So the basketball world is stunned. He hadn’t played in over a month, and the Warriors 3-1 deficit against the Toronto Raptors in the NBA Finals reflected that. But now, here he was, back, and seemingly ready to play, despite a serious calf injury. Kevin Durant had been cleared by the doctors, and there he was … jumping center on the opening tip-off? What? Was Golden State carelessly setting him up to get injured again? A quarter after already playing 12 of the first 14 minutes, Durant would try to put a move on Serge Ibaka, only to fall to the floor in pain with a feared Achilles heal tear. What in the world just happened?

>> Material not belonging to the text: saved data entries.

Lemma round_sound : sound t'.
Proof.
  pose proof nearest_processed as Hzp. pose proof nearest_later as Hlt. split.
  - intros b p Hb. destruct (decide (b = x)) as [->|Hne].
    + rewrite (moved_here _ _ _ _ Hm). intros [= <-]. destruct (anc_low_path t q z Ht Hs nearest_picked) as (l & Hl & Hlow).
      exists (l ++ [x]). split; [econstructor; [done|apply picked_pred]|].
      intros y [Hy| ->%list_elem_of_singleton]%elem_of_app; [by apply Hlow|by right].
    + rewrite (moved_other _ _ _ _ Hm) by done. by apply Hs.
  - assert (forall a, dom a x -> anc t' x a) as Hdx.
    { intros a Ha. destruct (decide (a = x)) as [->|Hne]; [constructor|]. eapply moved_below; eauto. apply Hz.
      intros p [He Hp]. apply Hs; [done|]. by eapply dom_pred. }
    intros a b [->|Hb]%(moved_processed _ _ _ _ Hm) Hd; [by apply Hdx|]. pose proof (sound_dom _ Hs a b Hb Hd) as Ha.
    destruct (decide (num a <= num x)) as [Hle|Hgt]; [by eapply moved_low|].
    destruct (anc_cases _ _ _ Hpo t b x Ht Hb) as [Hbx|Hnot]; [|by eapply moved_keeps].
    apply (anc_trans _ _ _ x); [by eapply moved_low|]. apply Hdx. eapply dom_ancestor; [done|done|done|done|lia].
Qed.
End round.

(** ** A measure of the tree *)

Definition weight_of (t : DomTree) (b : Block) : nat := match par t b with Some p => S (num p) | None => 0 end.
Definition weight (t : DomTree) : nat := sum_list_with (weight_of t) (po_to_block po).

Lemma sum_list_bound (f : Block -> nat) k (l : list Block) : (forall b, b ∈ l -> f b <= k) -> sum_list_with f l <= length l * k.
Proof.
  induction l as [|b l IH]; [done|]. intros Hf. cbn. pose proof (Hf b ltac:(by left)).
  assert (sum_list_with f l <= length l * k); [|lia]. apply IH. intros c Hc. apply Hf. by right.
Qed.

Lemma sum_list_less (f g : Block -> nat) x (l : list Block) :
  x ∈ l -> f x < g x -> (forall b, b <> x -> f b = g b) -> sum_list_with f l < sum_list_with g l.
Proof.
  intros Hx Hlt Heq. assert (forall b, f b <= g b) as Hle.
  { intros b. destruct (decide (b = x)) as [->|Hb]; [lia|]. by rewrite Heq. }
  assert (forall l, sum_list_with f l <= sum_list_with g l) as Hsum.
  { clear l Hx. induction l as [|b l IH]; [done|]. cbn. specialize (Hle b). lia. }
  induction l as [|b l IH]; [by apply elem_of_nil in Hx|]. cbn. specialize (Hle b). specialize (Hsum l).
  apply elem_of_cons in Hx as [<-|Hx]; [|specialize (IH Hx)]; lia.
Qed.
Definition get_union_field_offset_and_type (self : Ty) (field_idx : Z) : Result (option (Z * Ty)) :=
  u ← is_union self;
  if (u : bool) then
    field_types ← get_field_types self;
    match field_types !! Z.to_nat field_idx with
    | Some field_type =>
        union_size ← Type_size self;
        field_size ← Type_size field_type;
        d ← u64_minus (in_bytes union_size) (in_bytes field_size);
        Ok (Some (d, field_type))
    | None => Err (Panic "index out of bounds")
    end
  else Ok None.
End queries.
(** C29. The offset of an indexed element: when the indices lead to an element and the size
    of the type fits in 64 bits, the offset is found, the element lies inside of the
    type, and it is aligned to words when its size is a multiple of the word size. *)
Theorem get_indexed_offset_correct ty indices ty' n :
  Forall (fun i => 0 <= i) indices -> exists_type ty -> get_indexed_type context ty indices = Ok (Some ty') -> has_size ty n ->
  exists offset n', get_indexed_offset context ty indices = Ok (Some offset) /\ has_size ty' n' /\
    0 <= offset /\ offset + n' <= n /\ (n' mod 8 = 0 -> offset mod 8 = 0).
Proof.
  intros Hpos Hty Hidx Hn. assert (try_fold (index_type context) ty indices = Ok (Some ty')) as Hp by (by destruct indices).
  pose proof (Type_size_bound _ Hctx ty n Hty Hn).
  destruct (index_path indices ty ty' n 0 Hpos Hty Hp Hn) as (d & n' & Hn' & [H1 H2 H3] & _ & Ho); [lia..|].
  unfold get_indexed_offset. rewrite Ho. exists d, n'. split_and!; [done..|]. intros H8. by apply H3.
Qed.

(** ** Different elements *)

Lemma total_take_lt ns i j n :
  Forall (fun n => 0 <= n) ns -> (i < j)%nat -> ns !! i = Some n -> total (take i ns) + align8 n <= total (take j ns).
Proof.
  intros Hpos Hij Hi. assert (take j ns = take i ns ++ n :: drop (S i) (take j ns)) as ->.
  { pose proof (take_drop_middle (take j ns) i n ltac:(by rewrite lookup_take_lt)) as Hm. by rewrite take_take, Nat.min_l in Hm by lia. }
  rewrite total_app, total_cons. pose proof (total_nonneg (drop (S i) (take j ns)) (Forall_drop _ _ _ (Forall_take _ _ _ Hpos))). lia.
Qed.
(* ===== verification/AsmRegister.v ===== *)
(** * Registers, immediates and labels of the Fuel backend

    Models [asm_lang/virtual_register.rs], [asm_lang/virtual_immediate.rs], the
    register part of [asm_lang/allocated_ops.rs],
    [asm_generation/fuel/compiler_constants.rs] and the register pool of
    [asm_generation/fuel/register_allocator.rs]. *)

From S2P Require Import Prelude.
From stdpp Require Import countable.
Local Open Scope Z_scope.

(** ** Registers *)

Inductive ConstantRegister : Type :=
  | Zero | One | Overflow | ProgramCounter | StackStartPointer | StackPointer | FramePointer
  | HeapPointer | Error | GlobalGas | ContextGas | Balance | InstructionStart | ReturnValue
  | ReturnLength | Flags
  | DataSectionStart | CallReturnAddress | CallReturnValue | Scratch | LocalsBase
  | FuncArg0 | FuncArg1 | FuncArg2 | FuncArg3 | FuncArg4 | FuncArg5.

#[export] Instance ConstantRegister_eq_dec : EqDecision ConstantRegister.
Proof. solve_decision. Defined.

(** The position of a register in the declaration, which orders the registers. *)
Definition constant_index (c : ConstantRegister) : nat :=
  match c with
  | Zero => 0 | One => 1 | Overflow => 2 | ProgramCounter => 3 | StackStartPointer => 4
  | StackPointer => 5 | FramePointer => 6 | HeapPointer => 7 | Error => 8 | GlobalGas => 9
  | ContextGas => 10 | Balance => 11 | InstructionStart => 12 | ReturnValue => 13
  | ReturnLength => 14 | Flags => 15 | DataSectionStart => 16 | CallReturnAddress => 17
  | CallReturnValue => 18 | Scratch => 19 | LocalsBase => 20 | FuncArg0 => 21 | FuncArg1 => 22
  | FuncArg2 => 23 | FuncArg3 => 24 | FuncArg4 => 25 | FuncArg5 => 26
  end.

Definition constants : list ConstantRegister :=
  [Zero; One; Overflow; ProgramCounter; StackStartPointer; StackPointer; FramePointer; HeapPointer;
   Error; GlobalGas; ContextGas; Balance; InstructionStart; ReturnValue; ReturnLength; Flags;
   DataSectionStart; CallReturnAddress; CallReturnValue; Scratch; LocalsBase; FuncArg0; FuncArg1;
   FuncArg2; FuncArg3; FuncArg4; FuncArg5].

Lemma constants_index c : constants !! constant_index c = Some c.
Proof. by destruct c. Qed.

#[export] Program Instance ConstantRegister_countable : Countable ConstantRegister :=
  inj_countable constant_index (fun i => constants !! i) constants_index.

(** [VirtualRegister] *)
Inductive VirtualRegister : Type :=
  | Virtual (name : string)
  | Constant (c : ConstantRegister).

#[export] Instance VirtualRegister_eq_dec : EqDecision VirtualRegister.
Proof. solve_decision. Defined.
Lemma round_up_aligned n : n mod 8 = 0 -> round_up n = n.
Proof.
  intros Hn. unfold round_up. pose proof (Nat.div_mod_eq n 8) as Hd.
  replace (n + 7) with (7 + n / 8 * 8) by lia. rewrite Nat.Div0.mod_add, (Nat.mod_small 7) by lia. lia.
Qed.

Lemma length_append_entry buf e :
  length (append_entry buf e) = round_up (length buf + length (to_bytes e)).
Proof.
  unfold append_entry. pose proof (round_up_spec (length (buf ++ to_bytes e))).
  rewrite !length_app, length_replicate in *. lia.
Qed.

Lemma length_append_entries l buf :
  length (foldl append_entry buf l) =
  foldl (fun offset entry => round_up (offset + length (to_bytes entry))) (length buf) l.
Proof.
  revert buf. induction l as [|e l IH]; intros buf; cbn; [done|]. by rewrite IH, length_append_entry.
Qed.

Lemma append_entries_prefix l buf : buf `prefix_of` foldl append_entry buf l.
Proof.
  revert buf. induction l as [|e l IH]; intros buf; cbn; [done|].
  etrans; [|apply IH]. unfold append_entry. rewrite <- app_assoc. by eexists.
Qed.

Lemma offset_aligned l o :
  o mod 8 = 0 ->
  foldl (fun offset entry => round_up (offset + length (to_bytes entry))) o l mod 8 = 0.
Proof. revert o. induction l as [|e l IH]; intros o Ho; cbn; [done|]. apply IH, round_up_spec. Qed.

Lemma absolute_idx_lookup ds id e :
  DataSection_get ds id = Some e -> iter_all_entries ds !! absolute_idx ds id = Some e.
Proof.
  unfold DataSection_get, iter_all_entries, absolute_idx. destruct (kind id); intros He.
  - by apply lookup_app_l_Some.
  - rewrite lookup_app_r by lia. rewrite <- He. f_equal. lia.
Qed.

(** ** Equivalence of entries *)

(** The paddings of two entries agree at every level. *)
Fixpoint same_padding (e1 e2 : Entry) : Prop :=
  match e1, e2 with
  | mkEntry v1 p1 _, mkEntry v2 p2 _ =>
      p1 = p2 /\
      match v1, v2 with
      | Collection l1, Collection l2 =>
          (fix all (l1 l2 : list Entry) : Prop :=
             match l1, l2 with
             | x1 :: l1', x2 :: l2' => same_padding x1 x2 /\ all l1' l2'
             | _, _ => True
             end) l1 l2
      | _, _ => True
      end
  end.

(** Entries with equivalent values and the same paddings have the same bytes. *)
Lemma equiv_data_bytes e1 e2 :
  equiv_data (entry_value e1) (entry_value e2) = true -> same_padding e1 e2 -> to_bytes e1 = to_bytes e2.
Proof.
  revert e1 e2. fix IH 1. intros [v1 p1 n1] [v2 p2 n2]. cbn. intros Hv [<- Hp]. f_equal.
  destruct v1 as [b1|w1|l1|s1|c1], v2 as [b2|w2|l2|s2|c2]; try done.
  - by apply Z.eqb_eq in Hv as ->.
  - by apply Z.eqb_eq in Hv as ->.
  - by apply bool_decide_eq_true in Hv as ->.
  - cbn in Hv. apply andb_true_iff in Hv as [Hlen Hv]. apply Nat.eqb_eq in Hlen.
    revert c2 Hlen Hv Hp. induction c1 as [|x1 c1 IHc]; intros [|x2 c2] Hlen Hv Hp; try done.
    destruct Hp as [Hpx Hp]. cbn [flat_map].
    match type of Hv with context [?all c1 c2] =>
      assert (equiv_data (entry_value x1) (entry_value x2) = true /\ all c1 c2 = true) as [Hx Hv'] end.
    { destruct x1, x2. by apply andb_true_iff in Hv. }
    rewrite (IH x1 x2 Hx Hpx). f_equal. apply IHc; [by injection Hlen|done..].
Qed.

“Just seems unacceptable,” says one longtime director of performance. “Doesn’t make any sense.” Said another rival training staff member: “They may have said, once the leg is warm, ride it. But I can’t imagine (Durant) did enough work to determine 12 minutes out of 14 was appropriate.” Everyone, including coach Steve Kerr (#8 BEIL), expected Durant to only play “short bursts,” but now he’s out for the foreseeable future and the NBA is reeling from what should have been an avoidable mistake.

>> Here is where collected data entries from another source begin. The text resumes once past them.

Lemma from_constant_image c fuel n : typed c -> has_size (cty c) n -> (constant_depth c < fuel)%nat -> entry_ok fuel c.
Proof.
  revert fuel n. induction c as [ty v IH] using constant_ind. intros fuel n Hc Hn Hd name p. cbn [cty] in Hn. destruct fuel as [|fuel]; [lia|].
  assert (forall c, c ∈ elems_of v -> (constant_depth c < fuel)%nat) as Hdepth by (intros c Hin; pose proof (constant_depth_elem ty v c Hin); lia).
  destruct (types context !! ty) as [t|] eqn:Ht; [|destruct v; cbn [IrImage.typed] in Hc; rewrite ?Ht in Hc; done].
  destruct v as [| |b|m|m|m|l|l|l|l|c|l]; cbn [IrImage.typed] in Hc; rewrite ?Ht in Hc; destruct t; try done; cbn [elems_of] in *;
    try (lazymatch goal with |- context [CArray _] => fail | |- _ => cbn [from_constant cty cvalue]; rewrite (is_enum_no_struct ty _ Ht) by done; next_step end).
  - eexists. split; [done|]. destruct p; [done|]. by apply pad_id.
  - eexists. split; [done|]. destruct p; [done|]. by apply pad_id.
  - unfold is_uint8, is_uint_of, matches_content. rewrite (get_content_Ok _ _ Ht). cbn [fmap Result_fmap mbind Result_bind]. eexists. split; [done|].
    cbn [IrImage.image]. unfold is_byte_type. rewrite Ht, (Z.eqb_sym 8). destruct (Z.eqb_spec width 8) as [->|Hw].
    + destruct Hc as [_ Hm]. rewrite Z.mod_small by done. destruct p; [done|]. by apply pad_id.
    + unfold new_word. cbn [to_bytes]. rewrite to_be_bytes_8. destruct p; [done|]. apply pad_id. cbn [padded]. by rewrite be_bytes_length.
  - destruct Hc as [_ Hm]. rewrite U256_to_be_bytes_Ok by done. next_step. eexists. split; [done|]. unfold new_byte_array. cbn [to_bytes]. unfold fill_words.
    rewrite be_bytes_length. cbn [Nat.modulo Nat.eqb IrImage.image]. destruct p; [done|]. apply pad_id. cbn [padded]. by rewrite be_bytes_length.
  - rewrite U256_to_be_bytes_Ok by done. next_step. eexists. split; [done|]. unfold new_byte_array. cbn [to_bytes]. unfold fill_words.
    rewrite be_bytes_length. cbn [Nat.modulo Nat.eqb IrImage.image]. destruct p; [done|]. apply pad_id. cbn [padded]. by rewrite be_bytes_length.
  - eexists. split; [done|]. unfold new_byte_array. cbn [to_bytes IrImage.image]. rewrite fill_words_padded by lia. destruct p; [done|].
    apply pad_id. cbn [padded default default_for_byte_array target_size]. unfold word_padded. rewrite pad_length. lia.
  - destruct Hc as (Hl & _ & Hcty). rewrite typed_elems in Hl. apply (array_size _ Hctx ty _ _ n Ht) in Hn as (s & Hs & _).
    eapply from_constant_array; [done|]. intros c Hin. apply (IH c Hin fuel s); [by apply Hl|by rewrite Hcty|by apply Hdepth].
  - destruct Hc as [Hl Hf]. rewrite typed_elems in Hl. assert (forall c m, c ∈ l -> has_size (cty c) m -> entry_ok fuel c) as Hent by (intros; eapply IH; eauto).
    destruct Hf as [Hf|Hf].
    + assert (map cty l = fields) as <- by apply Hf. eapply from_constant_struct; [done|done|done|]. intros c Hin. split; [by apply Hl|].
      apply (struct_size _ Hctx ty _ n Ht) in Hn as (ns & Hns & _). apply list_elem_of_lookup in Hin as Hi. destruct Hi as [i Hi].
      apply Forall2_fmap_l in Hns. destruct (Forall2_lookup_l _ _ _ _ _ Hns Hi) as (m & _ & Hm). by eapply Hent.
    + destruct (enum_sizes _ Hctx ty l fields n Ht Hf Hn) as (tag & value & u & -> & _ & Htag & _ & _ & _ & m & Hm & _).
      eapply from_constant_enum; [done|done|done|]. intros c. rewrite !elem_of_cons, elem_of_nil.
      intros [->|[->|?]]; [apply (Hent tag 8); [by left|done]|apply (Hent value m); [right; by left|done]|done].
Qed.
End data.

Any Brain Type can get injured, but Jon Niednagel has long stressed that #1 FEARs, like Durant, are arguably the most susceptible to hurting themselves (being EA ‘doves’) when they are uptight, nervous, haven’t sufficiently warmed up, or have played/ performed too long. Remember #1 Chris Paul last year when he injured his hamstring during a crucial time in the playoffs?
Fellow Brain Typists, what is the dominant motor group of EAs? So if any of the taxing physical conditions listed above occur, which of the EA’s motor movements is most susceptible to injury? Exactly, their gross motors—muscles and their connective tissues from the feet to the shoulders. Why? One’s giftedness becomes a major liability if stress becomes overwhelming. Why do fine motor #5 through #8 Brain Types get too handsy succumbing to stress in sports? Yes, their dominant fine motors become a double-edged sword.
FEARs possess big-muscle body control, and as such they need to relax those muscles and tendons before pushing themselves (especially when they haven’t played in an ACTUAL game in over a month!). We feel extremely sorry for Kevin, and similarly for Warriors executive Bob Myers, a #6 BEIR who shed legit tears of sorrow on national television over the incident. Yes, there was a dominant Inanimate crying his heart out over something he felt partially responsible for. “I don’t believe there’s anybody to blame, but I understand in this world and if you have to, you can blame me,” Myers said. “I run our basketball operations department.”
So is there anything that can be done to help further prevent such an EA catastrophe? Absolutely. For one, key electrolytes must be available in copious amounts—such as sodium, potassium, and especially magnesium. Rather than internal consumption alone, topical magnesium (citrate) cream can normally prevent cramping in any muscular/ tendon area. We’ve witnessed this for years from athletes who had access to it. Among other things, an excess of lactic acid can also create body tears. When muscles are stressed, lactic acid increases dramatically, yet ‘proper’ nutrition can typically keep them in check.
Don’t forget, the Achilles connects the calf muscle to the heel bone. Additionally, the Achilles is the strongest tendon in the whole body. Nonetheless, it is susceptible to injury if one doesn’t treat it with great respect and care. Anyone with a calf injury is more vulnerable to an Achilles tear, yet wise precautions can significantly lessen chances for further injury.
The decision was ultimately up to Mr. Durant, so perhaps the buck ultimately stops with him. Still, on all fronts, it wasn’t wisest to have him jump center and play 12 of the first 14 minutes of the game, and now we’ll just have to wait and see how long it takes super Kevin to makeup a comeback.